**Exercise data:**
(* ===== verification/AuthLease.v ===== *)
(** * AuthLease: the local authority cache of a daemon registration
      (relay/src/ingress/auth-lease.ts).  The clock and the jitter are arguments
      of the methods that read them. *)

From S2P Require Import Prelude.

#[local] Open Scope Z_scope.

Record LeaseState : Type := { confirmedAt : Z; expiresAt : Z; refreshAt : Z }.

Record AuthLeaseManager : Type := {
  leaseMs : Z;
  refreshMs : Z;
  states : gmap string LeaseState;
}.

Definition new_manager (lease refresh : option Z) : AuthLeaseManager :=
  {| leaseMs := default 30000 lease; refreshMs := default 10000 refresh; states := ∅ |}.

Definition with_states (m : AuthLeaseManager) (s : gmap string LeaseState) : AuthLeaseManager :=
  {| leaseMs := leaseMs m; refreshMs := refreshMs m; states := s |}.

Definition nextJitter (jitter : Z) : Z := Z.max 0 jitter.

Definition confirm (m : AuthLeaseManager) (id : string) (now jitter : Z) : AuthLeaseManager :=
  with_states m (<[id := {| confirmedAt := now; expiresAt := now + leaseMs m;
                            refreshAt := now + refreshMs m + nextJitter jitter |}]> (states m)).

Definition shouldRefresh (m : AuthLeaseManager) (id : string) (now : Z) : bool :=
  match states m !! id with Some s => refreshAt s <=? now | None => false end.

Definition isUsable (m : AuthLeaseManager) (id : string) (now : Z) : bool :=
  match states m !! id with Some s => now <? expiresAt s | None => false end.

Inductive LookupDecision : Type := Keep | Expire.

Definition onLookupUnavailable (m : AuthLeaseManager) (id : string) (now jitter : Z)
    : AuthLeaseManager * LookupDecision :=
  match states m !! id with
  | None => (m, Expire)
  | Some s =>
      if expiresAt s <=? now then (m, Expire)
      else (with_states m (<[id := {| confirmedAt := confirmedAt s; expiresAt := expiresAt s;
              refreshAt := Z.min (expiresAt s) (now + refreshMs m + nextJitter jitter) |}]> (states m)),
            Keep)
  end.

Definition remove (m : AuthLeaseManager) (id : string) : AuthLeaseManager :=
  with_states m (delete id (states m)).

(** ** Properties *)

(** Failed lookups of any registrations, at any times. *)
Fixpoint lookups_fail (m : AuthLeaseManager) (l : list (string * Z * Z)) : AuthLeaseManager :=
  match l with
  | [] => m
  | (id, now, jitter) :: rest => lookups_fail (onLookupUnavailable m id now jitter).1 rest
  end.

Lemma lookup_keeps m id now jitter id' :
  expiresAt <$> states (onLookupUnavailable m id now jitter).1 !! id' = expiresAt <$> states m !! id'.
Proof.
  unfold onLookupUnavailable. destruct (states m !! id) as [s|] eqn:E; [|done].
  destruct (expiresAt s <=? now); [done|]. cbn [fst with_states states].
  destruct (decide (id' = id)) as [->|].
  - by rewrite lookup_insert_eq, E.
  - by rewrite lookup_insert_ne.
Qed.

(** A lease never outlives its confirmation: whatever lookups fail afterwards,
    at whatever times, the registration is usable exactly until the lease of its
    last confirmation ends; and a failed lookup that keeps the lease schedules
    the next refresh no later than that. *)
Theorem lease_not_extended m id t jitter fails now now' j' :
  let m' := lookups_fail (confirm m id t jitter) fails in
  isUsable m' id now = (now <? t + leaseMs m)
  ∧ (∀ m'', onLookupUnavailable m' id now' j' = (m'', Keep) →
       now' < t + leaseMs m ∧ shouldRefresh m'' id (t + leaseMs m) = true).
Proof.
  assert (H : ∀ l m0, expiresAt <$> states (lookups_fail m0 l) !! id = expiresAt <$> states m0 !! id).
  { induction l as [|[[i n] j] l IH]; intros m0; [done|]. cbn [lookups_fail].
    by rewrite IH, lookup_keeps. }
  specialize (H fails (confirm m id t jitter)). unfold confirm in H at 2. cbn [with_states states] in H.
  rewrite lookup_insert_eq in H. cbn [fmap option_fmap option_map expiresAt] in H.
  cbv zeta. destruct (states (lookups_fail (confirm m id t jitter) fails) !! id) as [s|] eqn:E; [|done].
  injection H as Hs. split.
  - unfold isUsable. rewrite E. by rewrite Hs.
  - intros m''. unfold onLookupUnavailable. rewrite E, Hs.
    destruct (Z.leb_spec (t + leaseMs m) now'); [done|]. intros [= <-]. split; [done|].
    unfold shouldRefresh. cbn [with_states states]. rewrite lookup_insert_eq. cbn [refreshAt].
    apply Z.leb_le. lia.
Qed.
(* ===== verification/LoginTokens.v ===== *)
(** * LoginTokens: QR login sessions and WebSocket tickets
      (relay/src/config/qr-sessions.ts, relay/src/config/ws-tickets.ts).

    [Qr] is the in-memory store of scan-to-login sessions; [Tickets] the shared
    table of single-use WebSocket tickets, whose hash function (SHA-256) is a
    parameter.  Clocks, random texts and statement failures are arguments. *)

From S2P Require Import Prelude JsValue DeviceAuth.

#[local] Open Scope Z_scope.

Module Qr.

Inductive QrSessionStatus : Type := QPending | QScanned | QConfirmed.

Record QrSession : Type := {
  qr_token : string;
  qr_status : QrSessionStatus;
  qr_user_id : option Z;
  qr_created_at : Z;
  qr_expires_at : Z;
}.

Record QrSessionStoreConfig : Type := { qr_maxSessions : Z; qr_ttlMs : Z }.

Definition DEFAULT_QR_SESSION_STORE_CONFIG : QrSessionStoreConfig :=
  {| qr_maxSessions := 5000; qr_ttlMs := 120000 |}.

Definition QrSessionStoreCapacityError : string :=
  "QR login session store is at capacity, retry later".

Abbreviation QrStore := (gmap string QrSession).

Definition qr_gc (m : QrStore) (t : Z) : QrStore := filter (λ kv, ¬ qr_expires_at kv.2 < t) m.

(** [random n] is the base64url text drawn by attempt [n]. *)
Fixpoint find_token (m : QrStore) (random : nat → string) (from todo : nat) : string :=
  match todo with
  | O => EmptyString
  | S todo' =>
      let candidate := generateCode 32 (random from) in
      if bool_decide (is_Some (m !! candidate)) then find_token m random (S from) todo'
      else candidate
  end.

Definition qr_create (config : QrSessionStoreConfig) (random : nat → string) (t : Z) (m : QrStore)
    : QrStore * outcome (string * Z) :=
  let m := qr_gc m t in
  if qr_maxSessions config <=? Z.of_nat (size m) then (m, Throws QrSessionStoreCapacityError)
  else
    let token := find_token m random 0 6 in
    if bool_decide (token = EmptyString) then (m, Throws QrSessionStoreCapacityError)
    else
      (<[token := {| qr_token := token; qr_status := QPending; qr_user_id := None;
                     qr_created_at := t; qr_expires_at := t + qr_ttlMs config |}]> m,
       Returns (token, qr_ttlMs config / 1000)).

(** A lookup that deletes what has expired. *)
Definition qr_get (m : QrStore) (token : string) (t : Z) : QrStore * option QrSession :=
  match m !! token with
  | None => (m, None)
  | Some s => if qr_expires_at s <? t then (delete token m, None) else (m, Some s)
  end.

Definition set_status (s : QrSession) (st : QrSessionStatus) (u : option Z) : QrSession := {|
  qr_token := qr_token s; qr_status := st; qr_user_id := u;
  qr_created_at := qr_created_at s; qr_expires_at := qr_expires_at s |}.

Definition markScanned (m : QrStore) (token : string) (t : Z) : QrStore * bool :=
  match qr_get m token t with
  | (m, None) => (m, false)
  | (m, Some s) =>
      (match qr_status s with
       | QPending => <[token := set_status s QScanned (qr_user_id s)]> m
       | _ => m
       end, true)
  end.

Definition qr_confirm (m : QrStore) (token : string) (userId t : Z) : QrStore * bool :=
  match qr_get m token t with
  | (m, None) => (m, false)
  | (m, Some s) => (<[token := set_status s QConfirmed (Some userId)]> m, true)
  end.

Definition qr_remove (m : QrStore) (token : string) : QrStore := delete token m.

(** ** Properties *)

Inductive qr_step (config : QrSessionStoreConfig) : QrStore → QrStore → Prop :=
| qs_create random t m m' r : qr_create config random t m = (m', r) → qr_step config m m'
| qs_get token t m m' r : qr_get m token t = (m', r) → qr_step config m m'
| qs_scan token t m m' b : markScanned m token t = (m', b) → qr_step config m m'
| qs_confirm token u t m m' b : qr_confirm m token u t = (m', b) → qr_step config m m'
| qs_remove token m : qr_step config m (qr_remove m token)
| qs_gc t m : qr_step config m (qr_gc m t).

Record qr_ok (config : QrSessionStoreConfig) (m : QrStore) : Prop := {
  qo_bound : ∀ k s, m !! k = Some s →
    qr_token s = k ∧ (qr_status s = QConfirmed ↔ is_Some (qr_user_id s));
  qo_size : Z.of_nat (size m) ≤ qr_maxSessions config;
}.

Lemma qr_delete_ok config m k : qr_ok config m → qr_ok config (delete k m).
Proof.
  intros [H1 H2]. split.
  - intros k' s [_ Hs]%lookup_delete_Some. auto.
  - rewrite map_size_delete. destruct (m !! k); unfold id; lia.
Qed.

Lemma qr_gc_ok config m t : qr_ok config m → qr_ok config (qr_gc m t).
Proof.
  intros [H1 H2]. split.
  - intros k s [Hs _]%map_lookup_filter_Some. auto.
  - assert (size (qr_gc m t) ≤ size m)%nat; [|lia]. apply map_subseteq_size, map_filter_subseteq.
Qed.

Lemma qr_get_ok config m k t m' r :
  qr_ok config m → qr_get m k t = (m', r) →
  qr_ok config m' ∧ (∀ s, r = Some s → m' = m ∧ m !! k = Some s ∧ t ≤ qr_expires_at s).
Proof.
  intros Hok H. unfold qr_get in H. destruct (m !! k) as [s|] eqn:E; [|by simplify_eq].
  destruct (Z.ltb_spec (qr_expires_at s) t); simplify_eq.
  - split; [by apply qr_delete_ok|done].
  - split; [done|]. intros s' [= <-]. done.
Qed.

Lemma qr_put_ok config m k s s' :
  qr_ok config m → m !! k = Some s → qr_token s' = qr_token s →
  (qr_status s' = QConfirmed ↔ is_Some (qr_user_id s')) → qr_ok config (<[k := s']> m).
Proof.
  intros [H1 H2] Hs Ht Hc. split.
  - intros k' x. destruct (decide (k' = k)) as [->|Hne].
    + rewrite lookup_insert_eq. intros [= <-]. destruct (H1 _ _ Hs). split; [congruence|done].
    + rewrite lookup_insert_ne by done. apply H1.
  - rewrite map_size_insert_Some by (by eexists). done.
Qed.

Lemma find_token_free m random from todo :
  let token := find_token m random from todo in token = EmptyString ∨ m !! token = None.
Proof.
  revert from. induction todo as [|todo IH]; intros from; cbn [find_token]; [by left|].
  case_bool_decide as H; [apply IH|]. right. by apply eq_None_not_Some.
Qed.

Lemma qr_step_ok config m m' : qr_ok config m → qr_step config m m' → qr_ok config m'.
Proof.
  intros Hok Hs. revert Hok. destruct Hs as [random t m m' r H|k t m m' r H|k t m m' b H
    |k u t m m' b H|k m|t m]; intros Hok.
  - unfold qr_create in H. pose proof (qr_gc_ok config m t Hok) as Hg.
    destruct (Z.leb_spec (qr_maxSessions config) (Z.of_nat (size (qr_gc m t)))); [by simplify_eq|].
    destruct (find_token_free (qr_gc m t) random 0 6) as [Hf|Hf]; cbv zeta in Hf.
    + rewrite bool_decide_true in H by done. by simplify_eq.
    + case_bool_decide; [by simplify_eq|]. injection H as <- _. destruct Hg as [G1 G2]. split.
      * intros k s. set (token := find_token _ _ _ _) in *. destruct (decide (k = token)) as [->|].
        -- rewrite lookup_insert_eq. intros [= <-]. split; [done|]. split; [done|by intros []].
        -- rewrite lookup_insert_ne by done. apply G1.
      * rewrite map_size_insert_None by done. lia.
  - by eapply qr_get_ok.
  - unfold markScanned in H. destruct (qr_get m k t) as [m1 [s|]] eqn:E; simplify_eq;
      [|by eapply qr_get_ok].
    apply (qr_get_ok config) in E as [Hok1 E]; [|done]. destruct (E s eq_refl) as (-> & Hs & _).
    destruct (qr_status s) eqn:Est; [|done..]. eapply qr_put_ok; [done..|].
    destruct (qo_bound _ _ Hok _ _ Hs) as [_ Hb]. cbn [set_status qr_status qr_user_id]. rewrite <- Hb, Est. done.
  - unfold qr_confirm in H. destruct (qr_get m k t) as [m1 [s|]] eqn:E; simplify_eq;
      [|by eapply qr_get_ok].
    apply (qr_get_ok config) in E as [Hok1 E]; [|done]. destruct (E s eq_refl) as (-> & Hs & _).
    eapply qr_put_ok; [done..|]. cbn [set_status qr_status qr_user_id]. split; [by eexists|done].
  - by apply qr_delete_ok.
  - by apply qr_gc_ok.
Qed.

(** A QR session names a user exactly when it was confirmed, is stored under its
    own token, and the store never passes its cap, whatever operations run. *)
Theorem qr_store_consistent config m :
  0 ≤ qr_maxSessions config → rtc (qr_step config) ∅ m → qr_ok config m.
Proof.
  intros Hmax Hs. assert (H0 : qr_ok config ∅).
  { split; [intros k s; by rewrite lookup_empty|by rewrite map_size_empty]. }
  remember (∅ : QrStore) as m0 eqn:E. clear E. induction Hs; eauto using qr_step_ok.
Qed.

Lemma qr_store_consistent_witness :
  qr_ok DEFAULT_QR_SESSION_STORE_CONFIG
    (qr_create DEFAULT_QR_SESSION_STORE_CONFIG (λ _, "token"%string) 5 ∅).1.
Proof.
  apply (qr_store_consistent DEFAULT_QR_SESSION_STORE_CONFIG).
  - vm_compute. congruence.
  - apply rtc_once. eapply (qs_create _ (λ _, "token"%string) 5 ∅). vm_compute. reflexivity.
Defined.
End Qr.

Module Tickets.

Record WsTicketPayload : Type := {
  tk_userId : Z;
  tk_email : string;
  tk_jti : string;
  tk_machine_id : string;
}.

(** A row of [websocket_tickets], under its hash. *)
Record TicketRow : Type := { tk_payload : WsTicketPayload; tk_expires_at : Z }.

Abbreviation TicketTable := (gmap string TicketRow).

Definition DEFAULT_MAX_TICKETS : Z := 20000.

Definition WsTicketStoreCapacityError : string :=
  "websocket ticket store is at capacity, retry later".

(** A failing statement of a call: its message, and whether the commit had
    taken effect when the connection was lost. *)
Definition Failure : Type := option (string * bool).

(** The transaction of [insert]: [None] is a rollback with [false]. *)
Definition insert_ticket (m : TicketTable) (hash : string) (p : WsTicketPayload)
    (ttlMs maxTickets now : Z) : option TicketTable :=
  let live := filter (λ kv, ¬ tk_expires_at kv.2 ≤ now) m in
  if maxTickets <=? Z.of_nat (size live) then None
  else
    match live !! hash with
    | Some _ => None
    | None => Some (<[hash := {| tk_payload := p; tk_expires_at := now + ttlMs |}]> live)
    end.

Definition ticket_insert (m : TicketTable) (hash : string) (p : WsTicketPayload)
    (ttlMs maxTickets now : Z) (failure : Failure) : TicketTable * outcome bool :=
  let r := insert_ticket m hash p ttlMs maxTickets now in
  match failure with
  | Some (e, applied) => (if applied then default m r else m, Throws e)
  | None => (default m r, Returns (bool_decide (is_Some r)))
  end.

(** [DELETE ... RETURNING], filtered to a live ticket. *)
Definition ticket_consume (m : TicketTable) (hash : string) (now : Z) (failure : Failure)
    : TicketTable * outcome (option WsTicketPayload) :=
  let found :=
    match m !! hash with
    | Some row => if now <? tk_expires_at row then Some (tk_payload row) else None
    | None => None
    end in
  match failure with
  | Some (e, applied) => (if applied then delete hash m else m, Throws e)
  | None => (delete hash m, Returns found)
  end.

Section store.
Context (hashTicket : string → string).

Definition ticket_create (m : TicketTable) (ticket : string) (p : WsTicketPayload)
    (ttlMs maxTickets now : Z) (failure : Failure) : TicketTable * outcome (string * Z) :=
  match ticket_insert m (hashTicket ticket) p ttlMs maxTickets now failure with
  | (m, Throws e) => (m, Throws e)
  | (m, Returns false) => (m, Throws WsTicketStoreCapacityError)
  | (m, Returns true) => (m, Returns (ticket, ttlMs / 1000))
  end.

Definition consume (m : TicketTable) (ticket : string) (now : Z) (failure : Failure)
    : TicketTable * outcome (option WsTicketPayload) :=
  ticket_consume m (hashTicket ticket) now failure.

(** ** Properties *)

(** A call of any client: issue a ticket or consume one. *)
Inductive ticket_step : TicketTable → TicketTable → Prop :=
| ts_create m ticket p ttl max now f m' r :
    ticket_create m ticket p ttl max now f = (m', r) → ticket_step m m'
| ts_consume m ticket now f m' r : consume m ticket now f = (m', r) → ticket_step m m'.

(** Steps that do not issue [ticket] again. *)
Inductive quiet_step (ticket : string) : TicketTable → TicketTable → Prop :=
| qt_create m other p ttl max now f m' r :
    hashTicket other ≠ hashTicket ticket →
    ticket_create m other p ttl max now f = (m', r) → quiet_step ticket m m'
| qt_consume m other now f m' r : consume m other now f = (m', r) → quiet_step ticket m m'.

Lemma insert_ticket_size m h p ttl max now m' :
  insert_ticket m h p ttl max now = Some m' → Z.of_nat (size m') ≤ max.
Proof.
  unfold insert_ticket. set (live := filter _ m).
  destruct (Z.leb_spec max (Z.of_nat (size live))); [done|].
  destruct (live !! h) eqn:E; [done|]. intros [= <-]. rewrite map_size_insert_None by done. lia.
Qed.

Lemma insert_ticket_other m h p ttl max now m' k :
  insert_ticket m h p ttl max now = Some m' → k ≠ h → m !! k = None → m' !! k = None.
Proof.
  unfold insert_ticket. destruct (_ <=? _); [done|]. destruct (_ !! h); [done|]. intros [= <-] Hne Hk.
  rewrite lookup_insert_ne by done. apply map_lookup_filter_None. by left.
Qed.

Lemma quiet_absent ticket m m' :
  m !! hashTicket ticket = None → quiet_step ticket m m' → m' !! hashTicket ticket = None.
Proof.
  intros Hm Hs. destruct Hs as [m other p ttl max now f m' r Hne H|m other now f m' r H].
  - assert (Hc : m' = m ∨ insert_ticket m (hashTicket other) p ttl max now = Some m').
    { unfold ticket_create, ticket_insert in H.
      destruct (insert_ticket m (hashTicket other) p ttl max now) as [m1|] eqn:E; cbn [from_option id] in H.
      - destruct f as [[e [|]]|]; simplify_eq; auto. rewrite bool_decide_true in H by (by eexists).
        simplify_eq. auto.
      - rewrite bool_decide_false in H by (by intros []).
        destruct f as [[e [|]]|]; simplify_eq; auto. }
    destruct Hc as [->|Hc]; [done|]. eapply insert_ticket_other; eauto.
  - unfold consume, ticket_consume in H. destruct f as [[e [|]]|]; simplify_eq; auto;
      destruct (decide (hashTicket other = hashTicket ticket)) as [->|];
      by rewrite ?lookup_delete_eq, ?lookup_delete_ne.
Qed.

(** A ticket admits once: after a [consume] that returned, live or not, no later
    one returns a payload for it, whatever other tickets are issued and consumed
    and whatever fails meanwhile; and a ticket just issued is worth exactly the
    payload it was issued for until it expires. *)
Theorem ticket_single_use m ticket now r m1 m2 now2 :
  consume m ticket now None = (m1, Returns r) → rtc (quiet_step ticket) m1 m2 →
  snd (consume m2 ticket now2 None) = Returns None
  ∧ ∀ p ttl max t m3 x, ticket_create m2 ticket p ttl max t None = (m3, Returns x) →
      snd (consume m3 ticket now2 None) = Returns (if now2 <? t + ttl then Some p else None)
      ∧ Z.of_nat (size m3) ≤ max.
Proof.
  intros H Hs. assert (Hm1 : m1 !! hashTicket ticket = None).
  { unfold consume, ticket_consume in H. injection H as <- _. apply lookup_delete_eq. }
  assert (Hm2 : m2 !! hashTicket ticket = None) by (clear H; induction Hs; eauto using quiet_absent).
  split.
  - unfold consume, ticket_consume. cbn [snd]. by rewrite Hm2.
  - intros p ttl max t m3 x Hc. unfold ticket_create, ticket_insert in Hc.
    destruct (insert_ticket m2 (hashTicket ticket) p ttl max t) as [m4|] eqn:E; cbn [from_option id] in Hc.
    + rewrite bool_decide_true in Hc by (by eexists). injection Hc as <- <-.
      split; [|by eapply insert_ticket_size]. unfold insert_ticket in E.
      set (live := filter _ m2) in E. destruct (max <=? Z.of_nat (size live)); [done|].
      destruct (live !! hashTicket ticket); [done|]. injection E as <-.
      unfold consume, ticket_consume. cbn [snd]. rewrite lookup_insert_eq. cbn [tk_expires_at tk_payload].
      by destruct (now2 <? t + ttl).
    + rewrite bool_decide_false in Hc by (by intros []). done.
Qed.
End store.

Definition sample_payload : WsTicketPayload :=
  {| tk_userId := 1; tk_email := "e"; tk_jti := "j"; tk_machine_id := "m" |}.

Definition sample_issued : TicketTable :=
  fst (ticket_create id ∅ "t" sample_payload 60000 DEFAULT_MAX_TICKETS 5 None).

Lemma ticket_single_use_witness :
  snd (consume id sample_issued "t" 10 None) = Returns (Some sample_payload)
  ∧ snd (consume id (delete "t"%string sample_issued) "t" 11 None) = Returns None.
Proof.
  split; [vm_compute; reflexivity|].
  refine (proj1 (ticket_single_use id sample_issued "t" 10 (Some sample_payload)
    (delete "t"%string sample_issued) (delete "t"%string sample_issued) 11 _ (rtc_refl _ _))).
  vm_compute. reflexivity.
Defined.
End Tickets.
Definition scanForwardReplayEvents (afterId : Z) (limit : nat) : list ReplayRow :=
  take limit (bfilter (completeForwardReplayFilter afterId) table).

Definition hasOlderReplayEvent (oldestId : Z) : bool :=
  existsb (completeReplayFilter (Some oldestId)) table.

Definition hasNewerReplayEvent (newestId : Z) : bool :=
  existsb (completeForwardReplayFilter newestId) table.

(** The [while (true)] loop both builders share: rows read so far, and the
    boundary that ended the scan, if any. *)
Section scan.
Context {C : Type} (scan : C → nat → list ReplayRow) (cursor_of : ReplayRow → C)
  (boundary : list ReplayRow → option ReplayBoundary) (scanLimit : nat).

Fixpoint scan_loop (fuel : nat) (cursor : C) (acc : list ReplayRow)
  : list ReplayRow * option ReplayBoundary :=
  match fuel with
  | O => (acc, None)
  | S fuel' =>
      let rows := scan cursor scanLimit in
      match last rows with
      | None => (acc, None)
      | Some r =>
          let acc' := acc ++ rows in
          match boundary acc' with
          | Some b => (acc', Some b)
          | None =>
              if Nat.ltb (length rows) scanLimit then (acc', None)
              else scan_loop fuel' (cursor_of r) acc'
          end
      end
  end.
End scan.

Definition page_limit (logicalLimit : Z) : Z := Z.max 1 logicalLimit.

Definition scan_limit (logicalLimit : Z) : nat :=
  Z.to_nat (Z.max 100 (page_limit logicalLimit * 2)).

Record ReplayPage : Type := {
  events : list ReplayRow;
  oldestId : Z;
  newestId : Z;
  page_count : Z;
  hasMore : bool
}.

(** The page of the rows a scan selected.  [beforeId ?? 0] is the [oldestId]
    of an empty backward page; [newestId] is not part of a backward page and
    repeats [oldestId]. *)
Definition backward_page (beforeId : option Z) (selectedDesc : list ReplayRow) (count : Z)
  : ReplayPage :=
  match last selectedDesc with
  | None => {| events := []; oldestId := default 0 beforeId; newestId := default 0 beforeId;
               page_count := 0; hasMore := false |}
  | Some r => {| events := reverse selectedDesc; oldestId := row_id r; newestId := row_id r;
                 page_count := count; hasMore := hasOlderReplayEvent (row_id r) |}
  end.
(* ===== verification/LifecycleJobsSpec.v ===== *)
(** * LifecycleJobsSpec: leases are fenced and the journal is exact

    The invariant [store_ok] ties every job to its part of the journal: the
    attempts of a job are numbered 1, 2, ... without gaps, the last one is open
    exactly while the job is leased, and it names the holder.  All operations
    keep it ([jstep_ok]).  From it follow the two claims: the journal is exact,
    and a lease that was taken over can neither be renewed nor settle the job. *)

From stdpp Require Import relations.
From S2P Require Import Prelude JsValue LifecyclePolicy LifecycleJobs.

#[local] Open Scope Z_scope.

(** ** The invariant *)

Definition log_of (op : string) (log : list AttemptRow) : list AttemptRow :=
  bfilter (λ a, bool_decide (a_operation_id a = op)) log.

(** The CHECK of the table: a lease exactly while running. *)
Definition lease_shape (j : JobRow) : Prop :=
  if decide (j_state j = Running)
  then is_Some (j_lease_owner j) ∧ is_Some (j_lease_token j) ∧ is_Some (j_lease_until j)
  else j_lease_owner j = None ∧ j_lease_token j = None ∧ j_lease_until j = None.

Definition ended (a : AttemptRow) : Prop := a_state a ≠ AttemptRunning.

(** The attempts of a job: numbered from 1, and only the last may be open. *)
Definition logged (j : JobRow) (l : list AttemptRow) : Prop :=
  map a_attempt l = seqZ 1 (j_attempt j) ∧
  if decide (j_state j = Running)
  then ∃ l' a, l = l' ++ [a] ∧ Forall ended l' ∧ a_state a = AttemptRunning ∧
         j_lease_token j = Some (a_lease_token a) ∧ j_lease_owner j = Some (a_worker a)
  else Forall ended l.

Definition job_ok (log : list AttemptRow) (j : JobRow) : Prop :=
  0 ≤ j_attempt j ∧ lease_shape j ∧ logged j (log_of (j_operation_id j) log).

Record store_ok (st : JobStore) : Prop := {
  ok_ids : NoDup (j_operation_id <$> jobs st);
  ok_jobs j : j ∈ jobs st → job_ok (attempts st) j;
  ok_log a : a ∈ attempts st → a_operation_id a ∈ j_operation_id <$> jobs st
}.

(** ** Updating one row *)

Lemma update_one (p : JobRow → bool) (f : JobRow → JobRow) op l :
  NoDup (j_operation_id <$> l) → (∀ j, p j = true → j_operation_id j = op) →
  (bfilter p l = [] ∧ map (λ j, if p j then f j else j) l = l) ∨
  ∃ l1 j l2, l = l1 ++ j :: l2 ∧ p j = true ∧ bfilter p l = [j] ∧
    map (λ j, if p j then f j else j) l = l1 ++ f j :: l2.
Proof.
  intros Hnd Hp. induction l as [|j l IH]; [by left|]. simpl.
  apply NoDup_cons in Hnd as [Hj Hnd]. destruct (p j) eqn:Ej.
  - right. exists [], j, l.
    assert (Hno : ∀ x, x ∈ l → p x = false).
    { intros x Hx. apply not_true_is_false. intros Ex. apply Hj, list_elem_of_fmap. exists x.
      by rewrite (Hp _ Ej), (Hp _ Ex). }
    rewrite (bfilter_false p l Hno). split_and!; [done..|]. simpl. f_equal.
    clear -Hno. induction l as [|x l IH]; [done|]. simpl. rewrite (Hno x (list_elem_of_here _ _)), IH; [done|].
    intros y Hy. apply Hno. by right.
  - destruct (IH Hnd) as [[-> ->]|(l1 & x & l2 & -> & Hx & -> & ->)]; [by left|right].
    by exists (j :: l1), x, l2.
Qed.

Lemma log_of_app op l1 l2 : log_of op (l1 ++ l2) = log_of op l1 ++ log_of op l2.
Proof. apply bfilter_app. Qed.

Lemma close_op now old new a : a_operation_id (close_attempt now old new a) = a_operation_id a.
Proof. unfold close_attempt. by destruct (_ && _). Qed.

Lemma close_number now old new a : a_attempt (close_attempt now old new a) = a_attempt a.
Proof. unfold close_attempt. by destruct (_ && _). Qed.

Lemma log_of_close now old new op log :
  log_of op (map (close_attempt now old new) log) = map (close_attempt now old new) (log_of op log).
Proof.
  unfold log_of. induction log as [|a log IH]; [done|]. simpl. rewrite close_op.
  destruct (bool_decide _); simpl; by rewrite IH.
Qed.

**Your task:** Return each line of the data that contains the string "QrSessionStoreConfig".

**Answer for the task:**
Record QrSessionStoreConfig : Type := { qr_maxSessions : Z; qr_ttlMs : Z }.
Definition DEFAULT_QR_SESSION_STORE_CONFIG : QrSessionStoreConfig :=
Definition qr_create (config : QrSessionStoreConfig) (random : nat → string) (t : Z) (m : QrStore)
Inductive qr_step (config : QrSessionStoreConfig) : QrStore → QrStore → Prop :=
Record qr_ok (config : QrSessionStoreConfig) (m : QrStore) : Prop := {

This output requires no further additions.